To describe this line of reasoning as selective would be a gross understatement. After all, let's assume that labor unions are as evil as the RTW lobby says they are. Even granting that for the sake of argument, labor is not the only interest engaging in collective bargaining. What about the individuals involved in the employing corporation? Aren't these businesses effectively "capital unions" exploiting incorporation laws to achieve a better bargaining position relative to labor? Isn't the reason why investors pool their resources and form businesses to get better deals in the market through economies of scale? Isn't that why they try to get investors rather than simply borrowing all the money for their start-up costs--to spread the risk and the reward?
So unions of labor are only one side of this story; to emphasize collusion on the workers' side is to leave another form of collusion totally unaddressed. Corporations are capital unions, organizations whose members work together to negotiate wages and benefits (and other costs, of course) downwards to get the best return for themselves. Why is one form of collusion wrong and the other not?
I'd add that, in historical comparison to labor unions, corporations are much more fully creatures of the state. While labor unions have existed for much of their history in legally unrecognized forms, arising from the spontaneous organizing efforts of workers themselves, government-granted incorporation has always been a necessarily statist activity. There's nothing free market about dictating to the market that corporations must be dealt with on their own, special terms. Conferring limited liability, entity status, and other privileges on corporations is intervention to skew the market, a crime that can only be laid at the feet of the state and the capitalists that run it.
I view this RTW movement as not only the argument that capital gets to deal with labor in a privileged manner, but also a defense of the entire balance of power between employers and employees.

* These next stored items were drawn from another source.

(** * Vacon signaling server: session registry and relay loop

    A shallow embedding of [handle_websocket] (signaling-server.py).  The
    coroutine is cut at its three [await] expressions: every transition of
    the model runs one handler from a suspension point to the next one (or
    to the end of its [finally] block), which is the unit of atomicity the
    asyncio event loop gives the code. *)

From stdpp Require Import gmap strings list fin_maps.

(** ** Strings: [startswith], [partition], [json.dumps] *)

Module Str.

(** [strip_prefix p s] is [Some r] exactly when [s = p ++ r]. *)
Fixpoint strip_prefix (p s : string) : option string :=
  match p, s with
  | EmptyString, _ => Some s
  | String a p', String b s' =>
      if Ascii.eqb a b then strip_prefix p' s' else None
  | String _ _, EmptyString => None
  end.

(** [s.startswith(p)] *)
Definition startswith (s p : string) : bool :=
  match strip_prefix p s with Some _ => true | None => false end.

(** Leftmost occurrence of [sep] in [s]: the text before it and after it. *)
Fixpoint find_split (sep s : string) : option (string * string) :=
  match strip_prefix sep s with
  | Some rest => Some (EmptyString, rest)
  | None =>
      match s with
      | EmptyString => None
      | String c s' =>
          match find_split sep s' with
          | Some (before, after) => Some (String c before, after)
          | None => None
          end
      end
  end.

(** [s.partition(sep)]: split at the first occurrence of [sep]; when
    [sep] does not occur the result is [(s, '', '')]. *)
Definition partition (s sep : string) : string * string * string :=
  match find_split sep s with
  | Some (before, after) => (before, sep, after)
  | None => (s, EmptyString, EmptyString)
  end.

(** [t[-1]] of a 3-tuple *)
Definition last3 (t : string * string * string) : string := snd t.

Definition dquote : Ascii.ascii := Ascii.ascii_of_nat 34.

Definition quoted (s : string) : string :=
  String dquote (s +:+ String dquote EmptyString).

Fixpoint join (sep : string) (l : list string) : string :=
  match l with
  | [] => EmptyString
  | [x] => x
  | x :: l' => x +:+ sep +:+ join sep l'
  end.

(** [json.dumps] of a flat dict whose keys and values are strings that
    need no escaping, with the default separators [', '] and [': ']. *)
Definition json_dumps (d : list (string * string)) : string :=
  "{" +:+ join ", " (map (fun kv => quoted (fst kv) +:+ ": " +:+ quoted (snd kv)) d) +:+ "}".

End Str.

(** ** Data *)

(** A websocket object; compared by identity. *)
Abbreviation conn := nat.

(** The address of a session dict on the Python heap. *)
Abbreviation loc := nat.

(** [{ "peers": [...], "started": ... }] *)
Record session := Session { peers : list conn; started : bool }.

(** The module-level dict [sessions] together with the session dicts it
    (or a handler's local variable [session]) refers to. *)
Record registry := Registry {
  sessions : gmap string loc;
  heap : list session;
}.

(** Exceptions a suspended [recv] or [send] can be resumed with. *)
Inductive exn :=
| ConnectionClosedError
| ConnectionClosedOK
| OtherException
| CancelledError.

(** How a handler came to its [finally] block. *)
Inductive cause :=
| Returned                (* line 30 *)
| Raised (e : exn)        (* out of an await *)
| NoneSubscript.          (* line 42: [session] is [None] *)

(** Where a handler is suspended. *)
Inductive pc :=
| AwaitStartSend (s : loc)                         (* line 47 *)
| AwaitRecv (s : loc)                              (* line 48 *)
| AwaitPeerSend (s : loc) (data : string) (i : nat) (* line 54; [i] is the list iterator's index *)
| Done (c : cause).

(** The locals that are set once: [path] and [session_id]. *)
Record frame := Frame {
  f_path : string;
  f_session_id : option string;     (* [None] until line 31 *)
}.

Record handler := Handler {
  h_frame : frame;
  h_pc : pc;
}.

Inductive site := StartSignal | Relay.

Inductive event :=
| EvJoin (ws : conn) (sid : string) (created : bool)      (* line 36 or line 38 *)
| EvSend (k : site) (sender to : conn) (data : string)    (* line 47 or line 54 *)
| EvRecv (ws : conn) (data : string).                     (* line 48 *)

Record state := State {
  reg : registry;
  handlers : gmap conn handler;
  trace : list event;
}.

Definition init : state := State (Registry ∅ []) ∅ [].

(** What starts a handler, or resumes a suspended one. *)
Inductive label :=
| Connect (ws : conn) (path : string)
| SendDone (ws : conn) (r : option exn)
| Recv (ws : conn) (r : string + exn).

(** ** The handler *)

Definition url_prefix : string := "/v1/ooo/".

Definition start_session_text : string :=
  Str.json_dumps [("type", "start_session")].

(** [l.remove(x)]: drops the first occurrence. *)
Fixpoint remove_first (x : conn) (l : list conn) : list conn :=
  match l with
  | [] => []
  | y :: l' => if decide (y = x) then l' else y :: remove_first x l'
  end.

Definition set_session (l : loc) (o : session) (R : registry) : registry :=
  Registry (sessions R) (<[l := o]> (heap R)).

(** Lines 35-38. The second component tells which branch ran. *)
Definition join (sid : string) (ws : conn) (R : registry) : option (registry * bool) :=
  match sessions R !! sid with
  | None =>
      Some (Registry (<[sid := length (heap R)]> (sessions R))
                     (heap R ++ [Session [ws] false]), true)
  | Some l =>
      o ← heap R !! l;
      Some (set_session l (Session (peers o ++ [ws]) (started o)) R, false)
  end.

(** Lines 41-48, up to the first await. *)
Inductive top :=
| TopNone                                        (* [sessions.get] gave [None] *)
| TopStart (s : loc) (first_peer : conn) (R : registry)
| TopRecv (s : loc).

Definition loop_top (session_id : option string) (R : registry) : option top :=
  match session_id ≫= (sessions R !!.) with
  | None => Some TopNone
  | Some l =>
      o ← heap R !! l;
      if (2 <=? length (peers o)) && negb (started o) then
        first_peer ← peers o !! 0;
        Some (TopStart l first_peer (set_session l (Session (peers o) true) R))
      else Some (TopRecv l)
  end.

(** [if session_id:] *)
Definition truthy (session_id : option string) : bool :=
  match session_id with
  | Some sid => negb (String.eqb sid "")
  | None => false
  end.

(** Lines 62-69. *)
Definition leave (session_id : option string) (ws : conn) (R : registry) : option registry :=
  match session_id with
  | Some sid =>
      if truthy session_id then
        match sessions R !! sid with
        | Some l =>
            o ← heap R !! l;
            let R1 := if bool_decide (ws ∈ peers o)
                      then set_session l (Session (remove_first ws (peers o)) (started o)) R
                      else R in
            o1 ← heap R1 !! l;
            if length (peers o1) =? 0
            then Some (Registry (delete sid (sessions R1)) (heap R1))
            else Some R1
        | None => Some R
        end
      else Some R
  | None => Some R
  end.

(** The list iterator of line 51 with the test of line 52: the first peer
    at index [i] or later that is not [ws], and the index after it. *)
Fixpoint scan (ws : conn) (l : list conn) (i : nat) : option (conn * nat) :=
  match l with
  | [] => None
  | p :: l' => if decide (p = ws) then scan ws l' (S i) else Some (p, S i)
  end.

Definition next_peer (ws : conn) (ps : list conn) (i : nat) : option (conn * nat) :=
  scan ws (drop i ps) i.

Definition set_pc (ws : conn) (f : frame) (p : pc) (hs : gmap conn handler) : gmap conn handler :=
  <[ws := Handler f p]> hs.

(** A return or an exception: the [finally] block, then the end. *)
Definition terminate (ws : conn) (f : frame) (c : cause) (st : state) : option state :=
  R ← leave (f_session_id f) ws (reg st);
  Some (State R (set_pc ws f (Done c) (handlers st)) (trace st)).

(** Line 41 to the next await. *)
Definition enter_loop (ws : conn) (f : frame) (st : state) : option state :=
  t ← loop_top (f_session_id f) (reg st);
  match t with
  | TopNone => terminate ws f NoneSubscript st
  | TopStart l first_peer R =>
      Some (State R (set_pc ws f (AwaitStartSend l) (handlers st))
                  (trace st ++ [EvSend StartSignal ws first_peer start_session_text]))
  | TopRecv l =>
      Some (State (reg st) (set_pc ws f (AwaitRecv l) (handlers st)) (trace st))
  end.

(** Lines 51-54 from iterator index [i], then back to line 41. *)
Definition relay (ws : conn) (f : frame) (l : loc) (data : string) (i : nat)
    (st : state) : option state :=
  o ← heap (reg st) !! l;
  match next_peer ws (peers o) i with
  | Some (peer, i') =>
      Some (State (reg st) (set_pc ws f (AwaitPeerSend l data i') (handlers st))
                  (trace st ++ [EvSend Relay ws peer data]))
  | None => enter_loop ws f st
  end.

(** Lines 27-38, then the loop. *)
Definition connect (ws : conn) (path : string) (st : state) : option state :=
  if negb (Str.startswith path url_prefix) then
    terminate ws (Frame path None) Returned st
  else
    let sid := Str.last3 (Str.partition path url_prefix) in
    '(R, created) ← join sid ws (reg st);
    enter_loop ws (Frame path (Some sid))
      (State R (handlers st) (trace st ++ [EvJoin ws sid created])).

Definition step (st : state) (lbl : label) : option state :=
  match lbl with
  | Connect ws path =>
      match handlers st !! ws with
      | Some _ => None
      | None => connect ws path st
      end
  | SendDone ws r =>
      h ← handlers st !! ws;
      match h_pc h, r with
      | AwaitStartSend l, None =>
          Some (State (reg st) (set_pc ws (h_frame h) (AwaitRecv l) (handlers st)) (trace st))
      | AwaitPeerSend l data i, None => relay ws (h_frame h) l data i st
      | AwaitStartSend _, Some e | AwaitPeerSend _ _ _, Some e =>
          terminate ws (h_frame h) (Raised e) st
      | _, _ => None
      end
  | Recv ws r =>
      h ← handlers st !! ws;
      match h_pc h, r with
      | AwaitRecv l, inl data =>
          relay ws (h_frame h) l data 0
            (State (reg st) (handlers st) (trace st ++ [EvRecv ws data]))
      | AwaitRecv _, inr e => terminate ws (h_frame h) (Raised e) st
      | _, _ => None
      end
  end.

Fixpoint run (ls : list label) (st : state) : option state :=
  match ls with
  | [] => Some st
  | lbl :: ls' => st' ← step st lbl; run ls' st'
  end.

It's about more than just authoritarianism and a system that favors capital over labor; it's also about the legal codification of class distinctions inherent in the structure of production. To the extent capitalists decry so-called "class warfare," I believe they are trying to gloss over the privileged terms on which they want to do business, allowing them to claim there are no classes of consequence while entrenching them further. That allows them to safely defer to the market, while ensuring it always delivers the balance of power they desire.
After all, if RTW folks truly believe that each and every worker deserves the right to negotiate individually with the capital union, why stop there? Why not also grant each and every shareholder, investor, creditor, and other owner of the corporate capital union the right to negotiate individually with the worker himself or his labor union? Why should both the worker and the owner be forced to deal with the extractive, exploitative management class as the exclusive agent of the corporation? If it's unfair for the labor union to monopolize labor relative to a given employer, isn't it equally unfair for the capital union to monopolize capital relative to a given employee?
The reason is that capital unions are politically and legally favored in labor negotiations, because they have always been favored. Our entire political economy is built around doing business on their terms. If you want a genuinely free market in labor, you can start by ridding yourself of the biased narratives that explain how collective barganing is virtuous and crucial for those with money, but unnecessary and evil for those who don't.